What the task requires →
For this exercise, reproduce the entries below exactly, but only from the line containing "are the same" through the line containing "Definition IsAccessorDescriptor (d", both included.

--- Source material Enclosed Below ---

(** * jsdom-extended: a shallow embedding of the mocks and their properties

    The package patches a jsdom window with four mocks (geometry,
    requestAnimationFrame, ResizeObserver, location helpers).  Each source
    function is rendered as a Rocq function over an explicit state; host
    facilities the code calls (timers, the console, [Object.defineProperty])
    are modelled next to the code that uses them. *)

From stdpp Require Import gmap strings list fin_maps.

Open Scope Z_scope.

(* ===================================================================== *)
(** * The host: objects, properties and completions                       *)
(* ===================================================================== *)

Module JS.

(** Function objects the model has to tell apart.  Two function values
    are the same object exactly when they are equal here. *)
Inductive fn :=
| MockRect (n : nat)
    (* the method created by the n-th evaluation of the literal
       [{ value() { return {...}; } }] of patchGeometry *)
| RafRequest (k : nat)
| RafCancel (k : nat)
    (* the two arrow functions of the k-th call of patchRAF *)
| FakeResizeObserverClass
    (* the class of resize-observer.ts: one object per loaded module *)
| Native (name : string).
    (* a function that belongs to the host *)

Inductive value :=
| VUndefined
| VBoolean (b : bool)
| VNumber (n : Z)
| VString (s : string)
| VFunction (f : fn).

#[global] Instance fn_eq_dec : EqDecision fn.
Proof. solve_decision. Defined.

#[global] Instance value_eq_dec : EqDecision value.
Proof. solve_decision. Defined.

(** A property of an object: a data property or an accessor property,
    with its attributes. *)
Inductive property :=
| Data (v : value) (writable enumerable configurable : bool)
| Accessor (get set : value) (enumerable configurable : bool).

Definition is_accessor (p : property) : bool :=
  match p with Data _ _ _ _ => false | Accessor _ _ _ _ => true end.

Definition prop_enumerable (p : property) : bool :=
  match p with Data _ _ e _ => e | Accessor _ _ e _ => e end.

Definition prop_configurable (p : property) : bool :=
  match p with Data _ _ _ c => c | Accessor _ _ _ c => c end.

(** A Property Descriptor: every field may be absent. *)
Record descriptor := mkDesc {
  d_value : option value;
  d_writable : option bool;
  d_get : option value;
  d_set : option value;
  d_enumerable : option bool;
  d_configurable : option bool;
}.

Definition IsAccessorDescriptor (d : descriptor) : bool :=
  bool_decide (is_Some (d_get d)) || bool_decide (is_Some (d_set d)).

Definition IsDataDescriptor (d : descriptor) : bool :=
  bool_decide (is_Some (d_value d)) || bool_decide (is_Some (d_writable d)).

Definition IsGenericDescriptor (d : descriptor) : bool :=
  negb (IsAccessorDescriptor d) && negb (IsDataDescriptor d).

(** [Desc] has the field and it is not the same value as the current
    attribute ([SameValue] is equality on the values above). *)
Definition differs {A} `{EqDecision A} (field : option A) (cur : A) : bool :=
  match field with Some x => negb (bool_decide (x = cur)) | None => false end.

--- End of Enclosed Source material ---

Exercise result →
    are the same object exactly when they are equal here. *)
Inductive fn :=
| MockRect (n : nat)
    (* the method created by the n-th evaluation of the literal
       [{ value() { return {...}; } }] of patchGeometry *)
| RafRequest (k : nat)
| RafCancel (k : nat)
    (* the two arrow functions of the k-th call of patchRAF *)
| FakeResizeObserverClass
    (* the class of resize-observer.ts: one object per loaded module *)
| Native (name : string).
    (* a function that belongs to the host *)

Inductive value :=
| VUndefined
| VBoolean (b : bool)
| VNumber (n : Z)
| VString (s : string)
| VFunction (f : fn).

#[global] Instance fn_eq_dec : EqDecision fn.
Proof. solve_decision. Defined.

#[global] Instance value_eq_dec : EqDecision value.
Proof. solve_decision. Defined.

(** A property of an object: a data property or an accessor property,
    with its attributes. *)
Inductive property :=
| Data (v : value) (writable enumerable configurable : bool)
| Accessor (get set : value) (enumerable configurable : bool).

Definition is_accessor (p : property) : bool :=
  match p with Data _ _ _ _ => false | Accessor _ _ _ _ => true end.

Definition prop_enumerable (p : property) : bool :=
  match p with Data _ _ e _ => e | Accessor _ _ e _ => e end.

Definition prop_configurable (p : property) : bool :=
  match p with Data _ _ _ c => c | Accessor _ _ _ c => c end.

(** A Property Descriptor: every field may be absent. *)
Record descriptor := mkDesc {
  d_value : option value;
  d_writable : option bool;
  d_get : option value;
  d_set : option value;
  d_enumerable : option bool;
  d_configurable : option bool;
}.

Definition IsAccessorDescriptor (d : descriptor) : bool :=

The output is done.